BACA JUGA: 7 Pola Pengasuhan Keluarga Kerajaan yang Unik dan yang Layak Dicontoh
Terlepas dari pro dan kontra pasangan ini dan aneka keputusan kontroversial mereka, buat saya, sih, banyak hal yang bisa digarisbawahi dari kisah mereka, ya! Berikut ini beberapa review dari saya tentang kisah mereka.
Dari awal berhubungan dengan Prince Harry, Meghan tentu menyadari bahwa dia menjalin hubungan dengan seorang Duke, sebuah gelar persis di bawah King atau Raja. Tentunya ini membawa konsekuensi yang tidak ringan, mulai dari harapan yang besar dari publik, hingga tanggung jawab dan tugas yang mengikutinya. Tentunya selain konsekuensi dan tanggung jawab, gelar ini juga membawa benefit dan priviledge bagi penyandangnya, mulai dari finansial, power, dan banyak lainnya.

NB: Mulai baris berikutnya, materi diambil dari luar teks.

Lemma new_world_io_inv : io_inv new_world.
Proof.
  constructor; simpl; try done; try (intros *; set_solver).
  - by constructor; [constructor|..].
  - intros id []. done.
Qed.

Harry pun tentu memahami bahwa dirinya sebagai keluarga kerajaan akan selalu disorot kehidupannya, dan masyarakat Inggris serta dunia mempunyai ekspektasi tertentu kepadanya sebagai anggota keluarga kerajaan. Ekspektasi yang mengikuti ini termasuk masalah “bibit bebet bobot” dari pasangan yang dipilihnya, juga akses kepada kehidupan pribadi mereka.

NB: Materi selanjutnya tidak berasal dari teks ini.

(* ===== verification/Streams.v ===== *)
(** * Streams: the seam between transport and protocol (core/stream.hpp)

    [BoundedStream] is the concept a protocol is written against, [StreamLaws]
    what core/stream.hpp promises of an implementation: short transfers, and a
    count of the bytes accepted.  [write_all] and [writev_all] are the loops
    composed on top of it. *)

From S2P Require Import Prelude Errors.

Local Open Scope Z_scope.
Local Open Scope mira_scope.

(** [OperationOptions] as handed down to a stream: the token by name and the
    absolute deadline. *)
Record IoOptions := mk_io { io_stop : Z; io_deadline : option Z }.

Definition no_io : IoOptions := mk_io 0 None.

(** [BoundedStream], and [BoundedVectorWriteStream] when [writev_some] is there.
    [T] is the stream with everything behind it, [clock] the time it shows. *)
Class BoundedStream (T : Type) := {
  read_some : nat -> IoOptions -> T -> Result bytes * T;
  write_some : bytes -> IoOptions -> T -> Result nat * T;
  writev_some : option (list bytes -> IoOptions -> T -> Result nat * T);
  clock : T -> Z;
}.

(** The bytes a stream has accepted so far grow by the prefix it reports; a
    failing write may have taken some. *)
Definition write_accepts {T} (wire : T -> bytes) (write : bytes -> T -> Result nat * T) : Prop :=
  forall data s, match write data s with
                 | (Ok n, s') => (n <= length data)%nat /\ wire s' = wire s ++ take n data
                 | (Fail _, s') => exists n, (n <= length data)%nat /\ wire s' = wire s ++ take n data
                 end.

Definition writev_accepts {T} (wire : T -> bytes) (writev : list bytes -> T -> Result nat * T) : Prop :=
  forall pieces s,
    match writev pieces s with
    | (Ok n, s') => (n <= length (List.concat pieces))%nat /\
                    wire s' = wire s ++ take n (List.concat pieces)
    | (Fail _, s') => exists n, (n <= length (List.concat pieces))%nat /\
                                wire s' = wire s ++ take n (List.concat pieces)
    end.

Class StreamLaws (T : Type) `{BoundedStream T} := {
  wire : T -> bytes;
  read_bounded : forall n o s d s', read_some n o s = (Ok d, s') -> (length d <= n)%nat;
  read_wire : forall n o s, wire (read_some n o s).2 = wire s;
  write_law : forall o, write_accepts wire (fun d => write_some d o);
  writev_law : forall wv o, writev_some = Some wv -> writev_accepts wire (fun p => wv p o);
}.

(** ** The loops *)

(** A local of a coroutine: part of the state while the body runs. *)
Definition with_local {T L A} (init : L) (m : M (T * L) A) : M T A :=
  fun s => match m (s, init) with
           | Returns a (s', _) => Returns a s'
           | Fails e (s', _) => Fails e s'
           | OutOfFuel => OutOfFuel
           end.

(** [co_await write(...)] of a method that may fail. *)
Definition await {T L A} (op : T -> Result A * T) : M (T * L) A :=
  fun s => match op s.1 with
           | (Ok a, t) => Returns a (t, s.2)
           | (Fail e, t) => Fails e (t, s.2)
           end.

Section Loops.
Context {T : Type}.

(** The body of [write_all]'s loop; the local is [written]. *)
Definition write_all_round (write : bytes -> T -> Result nat * T) (source : bytes)
    : M (T * nat) (option unit) :=
  let! s := out_get in
  let written := s.2 in
  if (written <? length source)%nat then
    let! n := await (write (drop written source)) in
    require (negb (n =? 0)%nat) (make_error_code Errc.eof) ;;;
    out_modify (fun s => (s.1, (s.2 + n)%nat)) ;;;
    out_ret None
  else out_ret (Some tt).

(** Each round writes a byte. *)
Definition write_all_with (write : bytes -> T -> Result nat * T) (source : bytes) : M T unit :=
  with_local 0%nat (iter (S (length source)) (write_all_round write source)).

(** The inner loop of [writev_all]: advance the (piece, offset) cursor by
    [remaining] bytes; [rest] are the pieces from [piece] on. *)
Fixpoint advance_cursor (rest : list bytes) (remaining piece offset : nat) : nat * nat :=
  match rest with
  | [] => (piece, offset)
  | p :: rest =>
      if (0 <? remaining)%nat then
        let available := (length p - offset)%nat in
        if (remaining <? available)%nat then (piece, (offset + remaining)%nat)
        else advance_cursor rest (remaining - available) (S piece) 0
      else (piece, offset)
  end.

(** The body of [writev_all]'s loop. *)
Definition writev_all_round (writev : list bytes -> T -> Result nat * T) (pieces : list bytes)
    : M (T * (nat * nat)) (option unit) :=
  let! s := out_get in
  let '(piece, offset) := s.2 in
  match drop piece pieces with
  | [] => out_ret (Some tt)
  | current :: rest =>
      let! n := await (writev (drop offset current :: rest)) in
      require (negb (n =? 0)%nat) (make_error_code Errc.eof) ;;;
      out_modify (fun s => (s.1, advance_cursor (current :: rest) n piece offset)) ;;;
      out_ret None
  end.

Definition writev_all_with (writev : list bytes -> T -> Result nat * T) (pieces : list bytes)
    : M T unit :=
  if (foldl (fun n p => n + length p) 0 pieces =? 0)%nat then out_ret tt
  else with_local (0%nat, 0%nat) (iter (S (length (List.concat pieces))) (writev_all_round writev pieces)).
End Loops.

Section StreamOps.
Context {T : Type} `{BoundedStream T}.

(** [write_all(stream, source)] *)
Definition write_all_plain (source : bytes) : M T unit :=
  write_all_with (fun d => write_some d no_io) source.

(** [write_all(stream, source, options)] *)
Definition write_all (source : bytes) (options : IoOptions) : M T unit :=
  write_all_with (fun d => write_some d options) source.

(** [writev_all(stream, pieces)] *)
Definition writev_all_plain (wv : list bytes -> IoOptions -> T -> Result nat * T)
    (pieces : list bytes) : M T unit :=
  writev_all_with (fun p => wv p no_io) pieces.

(** [writev_all(stream, pieces, options)] *)
Definition writev_all (wv : list bytes -> IoOptions -> T -> Result nat * T)
    (pieces : list bytes) (options : IoOptions) : M T unit :=
  writev_all_with (fun p => wv p options) pieces.
End StreamOps.

(** ** What the loops write *)

Lemma sub_take_drop {A} (l : list A) n m : take n (drop m l) = drop m (take (m + n) l).
Proof. by rewrite skipn_firstn_comm, Nat.add_sub'. Qed.

(** ** Progress *)

Lemma write_all_succeeds {T} (write : bytes -> T -> Result nat * T) source s :
  (forall d s, d <> [] -> exists n s', write d s = (Ok n, s') /\ (0 < n)%nat) ->
  match write_all_with write source s with Fails _ _ => False | _ => True end.
Proof.
  intros He. unfold write_all_with, with_local.
  assert (forall fuel s written,
    match iter fuel (write_all_round write source) (s, written) with Fails _ _ => False | _ => True end)
    as Hiter; [|specialize (Hiter (S (length source)) s 0%nat);
                by destruct (iter _ _ _) as [? []|? []|]].
  intros fuel. induction fuel as [|fuel IH]; intros s1 written; [done|].
  simpl. unfold write_all_round at 1, out_bind, out_get, await. simpl.
  destruct (written <? length source)%nat eqn:E; bool_facts; simpl; [|done].
  destruct (He (drop written source) s1) as (n & s' & -> & Hn).
  { intros Hd. apply (f_equal length) in Hd. rewrite length_drop in Hd. simpl in Hd. lia. }
  simpl. unfold require. destruct (n =? 0)%nat eqn:En; bool_facts; [lia|]. apply IH.
Qed.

Di docu-series ini, berulang kali Meghan menyebutkan bahwa dia kaget dengan rasisme yang diterimanya dari kerajaan & masyarakat Inggris, karena statusnya yang mix race dan anak dari pasangan yang bercerai, juga “kejamnya” media Inggris yang tidak mengijinkan keluarga mereka memiliki privasi.
Padahal, di masyarakat umum saja masih banyak yang mementingkan bibit (garis keturunan), bebet (status sosial ekonomi) & bobot (kepribadian & pendidikan), apalagi untuk keluarga kerajaan yang menjadi sorotan dunia? Saya pribadi juga tidak sepenuhnya setuju tentang kriteria acuan ini, tapi tidak dapat dipungkiri bahwa itulah fakta yang terjadi di masyarakat. Seharusnya Harry dan Meghan juga menyadari hal ini dari awal. Rasanya terlalu naif kalau mereka baru menyadarinya setelah menikah.
Sebelum kita memutuskan sesuatu, pastikan untuk menimbang segalanya dengan objektif, bukan hanya hal positif dan benefitnya tapi juga konsekuensi serta risiko yang kemungkinan besar akan kita hadapi kedepannya. Sanggupkah kita? Tentunya hanya diri kita yang bisa menjawabnya.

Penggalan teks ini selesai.